Saturday 21 October 2017

The Deity of Jesus Christ

1 Timothy 3.16 KJV 1611 (AV):

And without controversy great is the mystery of godliness: God was manifest in the flesh, justified in the Spirit, seen of angels, preached unto the Gentiles, believed on in the world, received up into glory.

NIV:

Beyond all question, the mystery of godliness is great: He appeared in a body, was vindicated by the Spirit, was seen by angels, was preached among the nations, was believed on in the world, was taken up in glory.

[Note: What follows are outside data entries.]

Lemma push_down_settled fuel : preserves settled (_push_down fuel).
Proof.
  apply preserves_and; [frame|].
  apply preserves_or; [apply push_down_blank | apply push_down_full].
Qed.

(** [build_tree_arr]: one list of nodes per level, none with a value. *)
Lemma build_levels_length level n cur : length (build_levels level n cur) = S n.
Proof. revert level cur. induction n as [|n IH]; intros; simpl; [|rewrite IH]; reflexivity. Qed.

Lemma link_level_blank level cur :
  Forall (fun n => value n = None) cur ->
  Forall (fun n => value n = None) (link_level level cur).
Proof.
  intros H. apply Forall_lookup. intros j n Hn. unfold link_level in Hn.
  rewrite list_lookup_imap in Hn.
  destruct (cur !! j) as [n0|] eqn:E; simpl in Hn; [|discriminate].
  injection Hn as <-. simpl. exact (proj1 (Forall_lookup _ _) H j n0 E).
Qed.

Lemma next_level_blank level cur :
  Forall (fun n => value n = None) (next_level level cur).
Proof.
  unfold next_level. apply Forall_concat, Forall_lookup. intros j l Hl.
  rewrite list_lookup_imap in Hl.
  destruct (cur !! j) as [n0|]; simpl in Hl; [|discriminate].
  injection Hl as <-. repeat constructor.
Qed.

Lemma build_levels_blank level n cur :
  Forall (fun n => value n = None) cur ->
  Forall (Forall (fun n => value n = None)) (build_levels level n cur).
Proof.
  revert level cur. induction n as [|n IH]; intros level cur H; simpl.
  - repeat constructor. exact H.
  - constructor; [now apply link_level_blank|]. apply IH, next_level_blank.
Qed.

Lemma build_levels_root level n cur x :
  cur !! 0%nat = Some x -> is_Some (lookup_node (build_levels level n cur) (0, 0)%nat).
Proof.
  intros H. unfold lookup_node. destruct n as [|n]; simpl.
  - eauto.
  - unfold link_level. rewrite list_lookup_imap, H. simpl. eauto.
Qed.

Lemma length_concat_imap_pairs {A B} (f : nat -> A -> list B) l :
  (forall j x, length (f j x) = 2%nat) ->
  length (concat (imap f l)) = (2 * length l)%nat.
Proof.
  revert f. induction l as [|x r IH]; intros f Hf; [reflexivity|].
  rewrite imap_cons. simpl concat. rewrite length_app, Hf.
  rewrite (IH (f ∘ S)) by (intros j y; apply Hf). simpl. lia.
Qed.

Lemma length_next_level level cur :
  length (next_level level cur) = (2 * length cur)%nat.
Proof. unfold next_level. now apply length_concat_imap_pairs. Qed.

Lemma build_levels_count level n cur :
  (length (concat (build_levels level n cur)) + length cur
   = length cur * 2 ^ S n)%nat.
Proof.
  revert level cur. induction n as [|n IH]; intros level cur.
  - simpl. rewrite length_app. simpl. lia.
  - change (build_levels level (S n) cur)
      with (link_level level cur :: build_levels (S level) n (next_level level cur)).
    simpl concat. rewrite length_app.
    specialize (IH (S level) (next_level level cur)).
    rewrite length_next_level in IH.
    unfold link_level. rewrite length_imap.
    change (2 ^ S (S n))%nat with (2 * 2 ^ S n)%nat. nia.
Qed.

Lemma build_levels_last level n cur :
  exists lf, last (build_levels level n cur) = Some lf
             /\ length lf = (length cur * 2 ^ n)%nat.
Proof.
  revert level cur. induction n as [|n IH]; intros level cur.
  - exists cur. split; [reflexivity | simpl; lia].
  - destruct (IH (S level) (next_level level cur)) as (lf & Hl & Hlen).
    exists lf. split.
    + change (build_levels level (S n) cur)
        with (link_level level cur :: build_levels (S level) n (next_level level cur)).
      rewrite last_cons, Hl. reflexivity.
    + rewrite Hlen, length_next_level.
      change (2 ^ S n)%nat with (2 * 2 ^ n)%nat. lia.
Qed.

(** Whatever [size] says, the tree that [PerfectTree(requested)] builds is
    perfect: [2^(L+1) - 1] nodes and [2^L] leaves for its height [L]. *)
Theorem built_tree_is_perfect requested t :
  new_tree requested = Return t ->
  node_count t = (2 ^ S (tree_height t) - 1)%nat
  /\ length (leaves t) = (2 ^ tree_height t)%nat.
Proof.
  unfold new_tree. intros H.
  destruct (fix_size (requested + 1)) as [sz|e]; [|discriminate].
  destruct (log2_floor sz) as [h|e]; [|discriminate].
  injection H as <-. unfold node_count, leaves, build_tree_arr. cbn [tree_arr tree_height].
  split.
  - pose proof (build_levels_count 0 (Z.to_nat h) [new_node None]) as Hc.
    change (length [new_node None]) with 1%nat in Hc. lia.
  - destruct (build_levels_last 0 (Z.to_nat h) [new_node None]) as (lf & -> & Hlen).
    change (length [new_node None]) with 1%nat in Hlen. simpl. lia.
Qed.

(** [PerfectTree(4)] *)
Lemma built_tree_is_perfect_witness :
  node_count (_tree (server_of 4)) = 7%nat
  /\ length (leaves (_tree (server_of 4))) = 4%nat.
Proof.
  apply (built_tree_is_perfect 4 (_tree (server_of 4))).
  vm_compute. reflexivity.
Defined.

Lemma new_server_blank blocks s k r :
  new_server blocks = Return s ->
  shaped (fresh_world s k r) /\ blank (fresh_world s k r).
Proof.
  unfold new_server, new_tree. intros H.
  destruct (fix_size (blocks + 1)) as [sz|e]; [|discriminate].
  destruct (log2_floor sz) as [h|e]; [|discriminate].
  injection H as <-. split; [split; [|split]|].
  - apply build_levels_length.
  - reflexivity.
  - apply (build_levels_root 0 (Z.to_nat h) [new_node None] (new_node None)).
    reflexivity.
  - intros [i j] n Hn. unfold lookup_node in Hn.
    pose proof (build_levels_blank 0 (Z.to_nat h) [new_node None]) as Hall.
    destruct (arr_of _ !! (i, j).1) as [lv|] eqn:E; [|discriminate].
    assert (Hlv : Forall (fun n => value n = None) lv).
    { refine (proj1 (Forall_lookup _ _) (Hall _) i lv E). repeat constructor. }
    exact (proj1 (Forall_lookup _ _) Hlv j n Hn).
Qed.

Lemma new_server_settled blocks s k r :
  new_server blocks = Return s -> settled (fresh_world s k r).
Proof.
  intros H. destruct (new_server_blank blocks s k r H) as [Hs Hb].
  split; [exact Hs | now left].
Qed.

Lemma reachable_settled hmac w : reachable hmac w -> settled w.
Proof.
  induction 1 as [blocks s k r Hs|fuel id data w _ IH|fuel id w _ IH|id w _ IH
                 |fuel w _ IH].
  - now apply (new_server_settled blocks).
  - apply preserves_state; [apply store_data_settled | exact IH].
  - apply preserves_state; [apply retrieve_data_settled | exact IH].
  - apply preserves_state; [apply delete_data_settled | exact IH].
  - apply preserves_state; [apply push_down_settled | exact IH].
Qed.

(** C5 holds.  In every state that a client and its server reach from a
    new server by stores, retrieves, deletes and push-down passes, however
    the random draws fall and whether the calls return or raise: once the
    tree is initialised (the root's value is a dict), the bucket of every
    node of the tree is a dict of exactly [BUCKET_SIZE] = 4 entries under
    4 different keys. *)
Theorem buckets_stay_full hmac w r :
  reachable hmac w -> initialised w ->
  is_Some (lookup_node (arr_of w) r) ->
  exists b, bucket_at w r = Some b /\ length b = BUCKET_SIZE
            /\ NoDup (dict_keys b).
Proof.
  intros Hreach Hinit [n Hn].
  destruct (reachable_settled hmac w Hreach) as [_ [Hb|Hf]].
  - destruct Hinit as [b Hroot]. rewrite blank_bucket in Hroot by exact Hb.
    discriminate.
  - destruct (tidy_len _ _ _ Hf r n _ Hn eq_refl) as (b & Hv & Hlen).
    assert (Hat : bucket_at w r = Some b) by (unfold bucket_at; now rewrite Hn).
    exists b. split; [exact Hat | split; [exact Hlen|]].
    exact (tidy_nodup _ _ _ Hf r b Hat).
Qed.

(** The last leaf of [Server(7)] after the store of the first run. *)
Lemma buckets_stay_full_witness :
  exists b, bucket_at deep_store.2 (2, 3)%nat = Some b /\ length b = BUCKET_SIZE
            /\ NoDup (dict_keys b).
Proof.
  assert (H1 : reachable plain_tag deep_store.2).
  { unfold deep_store. apply reach_store. apply (reach_fresh plain_tag 7).
    vm_compute. reflexivity. }
  assert (H2 : initialised deep_store.2).
  { vm_compute. eexists. reflexivity. }
  assert (H3 : is_Some (lookup_node (arr_of deep_store.2) (2, 3)%nat)).
  { vm_compute. eexists. reflexivity. }
  exact (buckets_stay_full plain_tag deep_store.2 (2, 3)%nat H1 H2 H3).
Defined.

(** *** At most one entry for an id

    [str] gives different ids different keys. *)
Lemma str_inj a b : str a = str b -> a = b.
Proof.
  unfold str. intros H.
  assert (Hok : forall z, NilZero.int_of_string (NilZero.string_of_int (Z.to_int z))
                          = Some (Z.to_int z)).
  { intros z. apply NilZero.isi; destruct z; simpl; try discriminate;
      intros [= E]; now apply DecimalPos.Unsigned.to_uint_nonnil in E. }
  pose proof (Hok a) as Ha. rewrite H, Hok in Ha. injection Ha as Ha.
  rewrite <- (DecimalZ.of_to a), <- (DecimalZ.of_to b). now rewrite Ha.
Qed.

(** What a key with plaintext [s] counts for the id [i]. *)
Definition wt (s : string) (i : Z) : nat :=
  if String.eqb s (str i) then 1%nat else 0%nat.

Lemma entry_weight_wt i k : entry_weight i k = wt (decrypt k) i.
Proof. reflexivity. Qed.

Lemma wt_same id : wt (str id) id = 1%nat.
Proof. unfold wt. now rewrite String.eqb_refl. Qed.

Lemma wt_other id i : i <> id -> wt (str id) i = 0%nat.
Proof.
  intros Hne. unfold wt. destruct (String.eqb (str id) (str i)) eqn:E; [|reflexivity].
  apply String.eqb_eq, str_inj in E. congruence.
Qed.

Lemma wt_le s i : (wt s i <= 1)%nat.
Proof. unfold wt. destruct (String.eqb s (str i)); lia. Qed.

(** [within g f w]: for every id [i] the tree holds at most [f i] entries,
    with room left for [g i] more. *)
Definition within (g f : Z -> nat) (w : world) : Prop :=
  forall i, (count_id i w + g i <= f i)%nat.

#[export] Instance within_stable g f : Stable (within g f).
Proof. split; auto. Qed.

#[export] Instance within_memory_blind g f : MemoryBlind (within g f).
Proof. intros m w H. exact H. Qed.

#[export] Instance memory_is_stable m : Stable (fun w => memory w = m).
Proof. split; auto. Qed.

#[export] Instance memory_is_tree_blind m : TreeBlind (fun w => memory w = m).
Proof. intros arr w H. exact H. Qed.

Lemma within_less g g' f w :
  within g f w -> (forall i, (g' i <= g i)%nat) -> within g' f w.
Proof. intros H Hg i. specialize (H i). specialize (Hg i). lia. Qed.

Lemma within_transport g f w w' :
  arr_of w' = arr_of w -> within g f w -> within g f w'.
Proof. intros Ha H i. unfold count_id. rewrite Ha. apply H. Qed.

Lemma del_item_within g f r k :
  triple (within g f) (del_item r k)
    (fun _ => within (fun i => g i + entry_weight i k)%nat f) (within g f).
Proof.
  intros w H. destruct (del_item r k w) as [[[]|e] w'] eqn:E.
  - intros i. pose proof (count_del_item i _ _ _ _ E). specialize (H i). lia.
  - apply del_item_raise in E. now subst.
Qed.

Lemma del_item_within_le g f r k : preserves (within g f) (del_item r k).
Proof.
  intros w H. pose proof (del_item_within g f r k w H) as H'.
  destruct (del_item r k w) as [[[]|e] w']; [|exact H'].
  eapply within_less; [exact H'|]. intros i. simpl. lia.
Qed.

Lemma set_item_within g f r k v :
  triple (within (fun i => g i + entry_weight i k)%nat f) (set_item r k v)
    (fun _ => within g f) (within g f).
Proof.
  intros w H.
  destruct (set_item r k v w) as [[[]|e] w'] eqn:E; intros i;
    pose proof (count_set_item i _ _ _ _ _ _ E); specialize (H i); simpl in H; lia.
Qed.

Lemma add_dummy_within g f r : preserves (within g f) (add_dummy r).
Proof.
  intros w H.
  destruct (add_dummy r w) as [[[]|e] w'] eqn:E; intros i;
    pose proof (count_add_dummy i _ _ _ _ E); specialize (H i); lia.
Qed.

Lemma update_node_missing arr r f :
  lookup_node arr r = None -> update_node arr r f = arr.
Proof.
  unfold lookup_node, update_node. intros H. apply list_eq. intros i.
  destruct (decide (r.1 = i)) as [<-|Hne].
  - rewrite list_lookup_alter_eq.
    destruct (arr !! r.1) as [lv|] eqn:E; simpl; [|reflexivity].
    f_equal. apply list_eq. intros j.
    destruct (decide (r.2 = j)) as [<-|Hne].
    + rewrite list_lookup_alter_eq, H. reflexivity.
    + now rewrite list_lookup_alter_ne.
  - now rewrite list_lookup_alter_ne.
Qed.

Lemma count_assigned_le i r v w :
  (count_id i (assigned r v w) <= count_id i w + count_in_bucket i v)%nat.
Proof.
  destruct (lookup_node (arr_of w) r) as [n|] eqn:E.
  - pose proof (count_assigned i r v w n E). lia.
  - unfold count_id.
    change (arr_of (assigned r v w))
      with (update_node (arr_of w) r (fun n => set_value n v)).
    rewrite update_node_missing by exact E. lia.
Qed.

The name which most clearly establishes the deity of Christ is the name 'God' as applied to Him. By the removal of only two letters from the original Greek of this text one of the clearest proof-texts for Christ's deity is rendered useless. It could be said of every man who comes into the world that 'he appeared in a body'. C. H. Spurgeon commented on this text:

Does it tell us that a man was manifest in the flesh? Assuredly that cannot be its teaching, for every man is manifest in the flesh, and there is no sense in making such a statement concerning  any mere man, and then calling it a mystery. Was it an angel then? But what angel was ever manifest in the flesh? And if he were, would it be at all a mystery that he should be 'seen of angels'? Can it be that the devil was manifest in the flesh? If so he has been 'received up into glory', which, let us hope, is not the case. Well, if it was neither a man, nor an angel, nor a devil, who was manifest in the flesh, surely he must have been God; and so if the word be not there, the sense must be there, or else nonsense.

The above was copied from page 18 from an excellent little booklet; "Which Bible Version: Does It Really Matter?" By David Blunt.

The real reason why this alteration is found in the modern text is understood from the history of the Revised Version of 1881. This project was originally sanctioned by the Church of England and intended as a limited revision of the Authorized Version. The final product however was based on the new Greek text of Westcott and Hort begun three decades earlier. The presence of Dr. G. Vance Smith, a Unitarian minister, on the revising committee provoked a row, with several thousand Anglican clergymen signing a protest, but Westcott and Hort defended his presence and he remained. The altered reading of 1 Timothy 3.16 was of course quite suitable to Dr. Smith, who wrote:

The old reading has been pronounced untenable by the Revisers, as it has long been known to be by all careful students of the New Testament...It is another example of the facility with which ancient copiers could introduce the word 'God' into their manuscripts-a reading which was the natural result of the growing tendency in early Christian times to look upon the humble Teacher as the Incarnate Word, and therefore as 'God manifested in the flesh'.

Here is a mischievous idea. It is suggested that early Christians altered the text of the New Testament to make it 'more orthodox' than it originally was, and that by removing the word 'God' from this verse and other similar amendments  the compilers of the Revised Version and subsequent versions have returned the text of the Bible to a purer state. The consequence of course is that one of the clearest statements of Christ's divinity is removed from the Bible, and that after multitudes of believers have for centuries derived instruction and encouragement from it. What sort of view of providential preservation is this?

By substituting the equivocal 'He' for the explicit 'God' the textual critics and the NIV translators have destroyed the value of this verse as a proof-text for the Incarnation, the essence of which, as seen in the Westminster Confession of Faith  chapter VIII. ii, is 'that two whole, perfect, and distinct natures, the Godhead and the manhood, were inseparably joined together in one person, without conversion, composition, or confusion'.

Other divine names applied to Christ are omitted in the modern versions. In the NIV New Testament the name 'Lord' is omitted from the text 35 times, the name 'Jesus' 38 times. Particularly serious is the way in which the name 'Lord' or 'Christ' has been separated from the name 'Jesus'at critical places.

CHECK OUT YOUR BIBLE! If such a downgraded rendering is in your Bible of choice (forget the footnotes) I say CHUCK IT OUT!